[Start of Attachment]

(** What [get_market_context] returns: the index value, its label and the
    trend of the day. *)
Definition context : Type := Z * pyval * string.

(** One entry of the time-to-live cache that [st.cache_data] keeps. *)
Record cache_entry : Type := {
  cached : context;
  stored_at : Z
}.

(** [ttl=3600], in seconds. *)
Definition ttl : Z := 3600.

(** What the form holds when it is submitted. *)
Record form : Type := {
  ticker : string;
  date : Z;
  time : Z;
  position : string;
  leverage : Z;
  entry_price : float;
  exit_price : float;
  stop_loss : float;
  take_profit : float
}.

(** The labels of a trade record, in the order of the dict's keys. *)
Definition trade_columns : list string :=
  ["진입일시"; "종목"; "포지션"; "레버리지"; "수익률(%)";
   "결과"; "손익비"; "공포지수"; "시장심리"; "비트추세"].

(** The [trade_data] dict of the handler. *)
Definition trade_data (f : form) (m : metrics) (ctx : context) : list (string * pyval) :=
  let '(fng_value, fng_text, btc_trend) := ctx in
  [ ("진입일시", PDatetime (date f) (time f));
    ("종목", PStr (ticker f));
    ("포지션", PStr (position f));
    ("레버리지", PInt (leverage f));
    ("수익률(%)", PFloat (round2 (pnl_rate m)));
    ("결과", PStr (pnl_status m));
    ("손익비", num_val (num_round2 (rr_ratio m)));
    ("공포지수", PInt fng_value);
    ("시장심리", fng_text);
    ("비트추세", PStr btc_trend) ].

(** What the user sees after a submission: the four metrics of a saved trade,
    or the request to enter the prices. *)
Inductive outcome : Type :=
| Saved (m : metrics) (ctx : context)
| PricesMissing.

(** What outlives one run of the script: the file at [FILE_PATH], [None] when
    it does not exist, and the memo of [get_market_context]. *)
Record state (Content : Type) : Type := {
  file : option Content;
  cache : gmap Z cache_entry
}.
Arguments file {Content} s.
Arguments cache {Content} s.

(** ** A sample world

    Concrete parameters to run the embedding on: decimal strings, UTC days, a
    file that is either garbled or holds a table, a file of CSV text, and
    feeds with a fixed answer. *)

Fixpoint digits_value (s : string) (acc : Z) : res Z :=
  match s with
  | EmptyString => Ok acc
  | String c rest =>
      let n := Z.of_nat (nat_of_ascii c) - 48 in
      if (0 <=? n) && (n <=? 9) then digits_value rest (10 * acc + n)
      else Raise ValueError
  end.

Definition sample_int_of_str (s : string) : res Z :=
  match s with
  | EmptyString => Raise ValueError
  | String "-" rest =>
      match rest with
      | EmptyString => Raise ValueError
      | _ => Z.opp <$> digits_value rest 0
      end
  | _ => digits_value s 0
  end.

(** The ordinal of 1970-01-01 is 719163. *)
Definition utc_date (ts : Z) : res Z := Ok (719163 + ts / 86400).

Inductive sample_file : Type :=
| Garbled
| Table (df : DataFrame).

Definition sample_read_csv (c : sample_file) : res DataFrame :=
  match c with
  | Garbled => Raise OtherError
  | Table df => Ok df
  end.

Definition sample_to_datetime (col : list pyval) : res (list pyval) := Ok col.

Definition fng_item (timestamp value label : string) : pyval :=
  PDict [("value", PStr value); ("value_classification", PStr label);
         ("timestamp", PStr timestamp)].

(** Both feeds answer: the series [items], the candles [btc]. *)
Definition feeds (items : list pyval) (btc : list candle) : network :=
  {| requests_get := fun _ => Ok {| json := Ok (PDict [("name", PStr "Fear and Greed Index"); ("data", PList items)]) |};
     yf_download := fun _ _ _ => Ok btc |}.

(** The sentiment feed cannot be reached; the price feed answers. *)
Definition sentiment_down (btc : list candle) : network :=
  {| requests_get := fun _ => Raise OtherError;
     yf_download := fun _ _ _ => Ok btc |}.

(** 2024-01-01 is day 738886 and starts at 1704067200. *)
Definition sample_items : list pyval :=
  [ fng_item "1704240000" "70" "Greed";
    fng_item "1704153600" "71" "Greed";
    fng_item "1704067200" "65" "Greed" ].

Definition sample_btc : list candle :=
  [ {| open_price := decimal 42280 0; close_price := decimal 44167 0 |};
    {| open_price := decimal 44167 0; close_price := decimal 44957 0 |} ].

Definition sample_form : form :=
  {| ticker := "BTC/USDT"; date := 738886; time := 36000;
     position := "Long"; leverage := 2;
     entry_price := decimal 100 0; exit_price := decimal 110 0;
     stop_loss := decimal 0 0; take_profit := decimal 0 0 |}.

(** The journal before its first record, and the moment of a submission. *)
Definition fresh_state : state sample_file := {| file := None; cache := ∅ |}.
Definition sample_now : Z := 1704100000.

(** A move of 0.004 on a price of 100. *)
Definition small_win : form :=
  {| ticker := "BTC/USDT"; date := 738886; time := 36000;
     position := "Long"; leverage := 1;
     entry_price := decimal 100 0; exit_price := decimal 100004 3;
     stop_loss := decimal 0 0; take_profit := decimal 0 0 |}.

(** ** A sample CSV codec

    A second concrete file format, closer to what pandas writes than the table
    above: the file is text.  [csv_write] writes a missing value and the empty
    string as the same empty field, a number as decimal digits and a datetime
    as an ISO timestamp; [csv_read] guesses the type of every column from its
    fields.  It stands for the codec of pandas in what matters to the
    properties below: what is written is text, and what is read is what the
    text looks like, not what was written. *)

(** The fields of the header line, then those of every other line.  Quoting
    is transparent: a field is the text between two separators, unquoted. *)
Definition csv_file : Type := list (list string).

Fixpoint digits_of (fuel : nat) (n : Z) (acc : string) : string :=
  match fuel with
  | O => acc
  | S fuel' =>
      let acc' := String (ascii_of_nat (Z.to_nat (48 + n mod 10))) acc in
      if n <? 10 then acc' else digits_of fuel' (n / 10) acc'
  end.

(** A natural number in decimal. *)
Definition nat_text (n : Z) : string :=
  digits_of (S (Z.to_nat (Z.log2 n))) n EmptyString.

[End of Attachment]

**YOUR INSTRUCTIONS**.
Pull every line containing "number" out of the data above.

**TASK SOLUTION**.
    string as the same empty field, a number as decimal digits and a datetime
(** A natural number in decimal. *)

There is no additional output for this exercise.